Gonadotropin-releasing hormone (GnRH) agonists have gained extensive clinical use, ranging from reproduction to oncology. There are many clinically available GnRH agonists and these can be used via various methods of delivery, ranging from nasal application to daily subcutaneous injection and various forms of depot preparations. The depot preparations are available as once-monthly intramuscular or subcutaneous injections or 3-month depot moieties. In addition, there is also a 1-month subcutaneous implant available. However, the mode of action of all preparations is identical. The question arises of whether or not the mode of application is important for the treatment effects of endometriosis. Indeed, the course and extent of circulating serum estradiol level are different when comparing nasal with depot preparations. The serum estradiol concentration decreases more rapidly and distinctly with depot than with nasal preparations. Over a period of 24 weeks, the levels of serum estradiol remain higher under nasal GnRH agonist treatment, compared with the depot preparations.

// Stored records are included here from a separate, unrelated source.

(* ===== verification/Mysql.v ===== *)
(** The MySQL driver (pkg/drivers/mysql/mysql.go). *)

From Stdlib Require Import ZArith Ascii String.
From stdpp Require Import base option list gmap strings.
From S2P Require Import Prelude GoStrings Spec Interfaces Restoring.
From S2P Require Verify Source.

Definition ContainerEnv (user password db : string) : list string :=
  [ "MYSQL_DATABASE=" +:+ db; "MYSQL_USER=" +:+ user; "MYSQL_PASSWORD=" +:+ password;
    "MYSQL_RANDOM_ROOT_PASSWORD=yes" ].

(** The password comes from the container's environment. *)
Definition shellWithPwd (cmd : string) : list string :=
  [ "sh"; "-c";
    "export MYSQL_PWD=" +:+ String dquote "$MYSQL_PASSWORD" +:+ String dquote "; exec " +:+ cmd ].

Definition ReadyCmds (user _password db : string) : list (list string) :=
  [ shellWithPwd ("mysqladmin ping --silent -u" +:+ user);
    shellWithPwd ("mysql -u" +:+ user +:+ " " +:+ db +:+ " -e 'select 1'") ].

Definition ChecksumQuery (table column : string) : string :=
  "select coalesce(conv(bit_xor(crc32(" +:+ column +:+ ")), 10, 16), 'empty') from " +:+ table.

Section Mysql.
Context {W : Type} {CK : Verify.Clock W} {FS : Files W}.

Definition MyDSN (sb : SandboxI W) : string :=
  User sb +:+ ":" +:+ Password sb +:+ "@tcp(" +:+ Host sb +:+ ":" +:+ HostPort sb +:+ ")/" +:+ DB sb.

Definition MyRestore (sb : SandboxI W) (path : string) (_ : Source) : M W RestoreOut :=
  let! f := os_Open path in
  match f with
  | Err e => mret (RestoreFailed None (EWrap "opening backup: " e ""))
  | Ok f => timed_restore sb (shellWithPwd ("mysql -u" +:+ User sb +:+ " " +:+ DB sb)) f "plain"
  end.

Definition MysqlDriver : Driver W := {|
  drv_Name := "mysql";
  Interfaces.ContainerEnv := ContainerEnv;
  Port := "3306/tcp";
  Interfaces.ReadyCmds := ReadyCmds;
  Restore := MyRestore;
  verification := SQLCapable "mysql" MyDSN ChecksumQuery |}.
End Mysql.
(* ===== verification/DockerTenancy.v ===== *)
(** The Docker provider keeps the contract of [Tenancy]: what it manages are the
    daemon's containers and networks. *)

From Stdlib Require Import ZArith Ascii String.
From stdpp Require Import base option list gmap strings.
From S2P Require Import Prelude GoStrings Spec World Interfaces Poll Keeps Sandboxes Lifecycle Docker DockerFacts Tenancy OwnerTenancy.
From S2P Require Verify Source.

Section DockerTenancy.
Context {D : Type} {CK : Verify.Clock D} (api : DockerAPI D) {DL : DockerLaws api}.

#[local] Instance Own : Owner Sandbox D := Docker_Owner api.

Abbreviation St := (Proc Sandbox D).
Abbreviation V := (gset string * gset string)%type.

(** [Provision], with the sandbox as the drill sees it. *)
Definition docker_provider {W} (cfg : Config W) : M St (result (SandboxI St)) :=
  let? p := Provision api cfg on_err (fun e => e) in fun w => (Ok (as_sandbox api p w), w).

#[export] Program Instance docker_managed : Managed Sandbox D V (OW := Own) := {|
  clean v d := resources d = v;
  holds s v d := owned api s v.1 v.2 d;
  removals := removals_work api |}.
Next Obligation. intros c s [C N] d d' H Hr. exact (remove_sandbox_ok api c s d d' C N Hr H). Qed.
Next Obligation. intros s v d H _. exact (remove_sandbox_works api s d H). Qed.

Lemma docker_quiet {A} (c : M D A) :
  (forall r, keeps (fun d => resources d = r) c) -> quiet (V := V) c.
Proof. intros Hc. split; [exact Hc|]. intros s v d. by apply (owned_quiet api). Qed.

Lemma Now_still : quiet (V := V) Verify.Now.
Proof. apply docker_quiet. intros r. apply Now_quiet. Qed.

#[export] Instance docker_tenancy : Tenancy St V (SandboxI St) :=
  owner_tenancy (fun sb => Interfaces.Destroy sb Background) Interfaces.WasDestroyed
    (fun sb p => exists w0, sb = as_sandbox api p w0) (fun _ _ '(ex_intro _ _ H) => f_equal (fun s => Interfaces.Destroy s Background) H)
    (fun _ _ '(ex_intro _ _ H) => f_equal _ H).

(** What may go on while a drill runs. *)
Lemma docker_during {A} (c : M D A) P :
  (forall r, keeps (fun d => resources d = r) c) -> during P -> keeps P (on_world c).
Proof. intros Hc HP. eapply quiet_during; [by apply docker_quiet|exact HP]. Qed.

Lemma docker_watchdog q P : during P -> keeps P (watchdog q).
Proof. intros HP. eapply watchdog_during; [apply Now_still|exact HP]. Qed.

Lemma start_cell {W} (cfg : Config W) name pw nid p q :
  q <> p -> same_cell q (start_sandbox api cfg name pw nid p).
Proof.
  intros Hq. assert (H : forall x, keeps (fun w : St => load q w = x)
                           (start_sandbox api cfg name pw nid p)).
  { intros x. assert (Hw : forall A (c : M D A), keeps (fun w : St => load q w = x) (on_world c)).
    { intros A c w Hw. by rewrite load_on_world. }
    assert (Hn : keeps (fun w : St => load q w = x) Verify.Now) by apply Hw.
    assert (Hm : forall f, keeps (fun w : St => load q w = x) (modify p f)).
    { intros f w Hw0. by rewrite modify_cell. }
    unfold start_sandbox. keeps_auto. }
  intros w. by apply H.
Qed.

Lemma Provision_up_only {W} (cfg : Config W) w p w' v :
  Provision api cfg w = (Ok p, w') -> all_gone v w -> up_or_ended p v w'.
Proof.
  intros H [Hr Hs]. pose proof (Provision_owns api cfg w w' p H) as Ho.
  left. split; [|by rewrite <- Hr].
  apply (Provision_split api cfg) in H as [(e & ? & _)|(p' & name & pw & nid & w1 & r1 & w2 & Hc & _ & _ & Hst & Hres)];
    [done|]. destruct r1; [|by destruct Hres]. destruct Hres as [[= <-] ->]. intros q Hq.
  eapply spent_load; [|apply Hs]. rewrite <- (Hc q Hq).
  pose proof (start_cell cfg name pw nid p q Hq w1) as H1. by rewrite Hst in H1.
Qed.

Lemma Provision_nothing {W} (cfg : Config W) w e w' v :
  removals_work api -> Provision api cfg w = (Err e, w') -> all_gone v w -> all_gone v w'.
Proof.
  intros Hk H [Hr Hs]. split; [cbn; rewrite <- Hr; by eapply docker_Provision_failed|].
  apply (Provision_split api cfg) in H as [(e' & _ & _ & Hh)|(p & name & pw & nid & w1 & r1 & w2 & Hc & _ & Hl & Hst & Hres)].
  - intros q. eapply spent_load; [|apply Hs]. unfold load. by rewrite Hh.
  - destruct r1; [by destruct Hres|]. destruct Hres as [_ ->]. intros q.
    destruct (decide (q = p)) as [->|Hq]; [by apply (spent_Destroy (OW := Own))|].
    eapply spent_load; [|apply Hs]. etransitivity; [by apply (Destroy_cell (OW := Own) Background p q)|].
    rewrite <- (Hc q Hq).
    pose proof (start_cell cfg name pw nid p q Hq w1) as H1. by rewrite Hst in H1.
Qed.

#[export] Instance docker_Provider : SandboxProvider (docker_provider (W := World St)).
Proof.
  split; [done|done| | |].
  - intros cfg x sb x' v H Hl. unfold docker_provider in H. apply bind_ok in H as (p & w1 & Hp & H).
    injection H as <- <-. exists p. split; [by exists w1|]. by eapply Provision_up_only.
  - intros cfg x e x' v Hk H Hl. unfold docker_provider, mbind, mret in H.
    destruct (Provision api cfg x) as [[p|e1] w1] eqn:Hp; [done|]. injection H as <- <-.
    by eapply Provision_nothing.
  - intros sb v cmd stdin. apply held_keeps. intros p (w0 & ->) w Hw.
    cbn [Interfaces.Exec as_sandbox]. unfold sandbox_exec. destruct (load p w) as [s|]; [|done].
    apply (quiet_states (Exec api (ContainerID s) cmd stdin)); [|done].
    apply docker_quiet. intros r. by apply Exec_quiet.
Qed.
End DockerTenancy.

Histomorphological changes, such as gland diameter, gland area, cytoplasm and nuclear area, and stromal extension, change less with nasal GnRH agonist therapy than under depot GnRH-agonist treatment. This is also reflected in the spectrum and severity of side effects of nasal and depot preparations. Side effects were more prominent with depot preparations. In addition, bleeding/spotting control was better with the depot preparations. Furthermore, depot preparations had a lower recurrence rate and the time till recurrence was longer. In addition, subsequent surgical and/or medical treatments were significantly less often required with depot preparations (p < 0.05).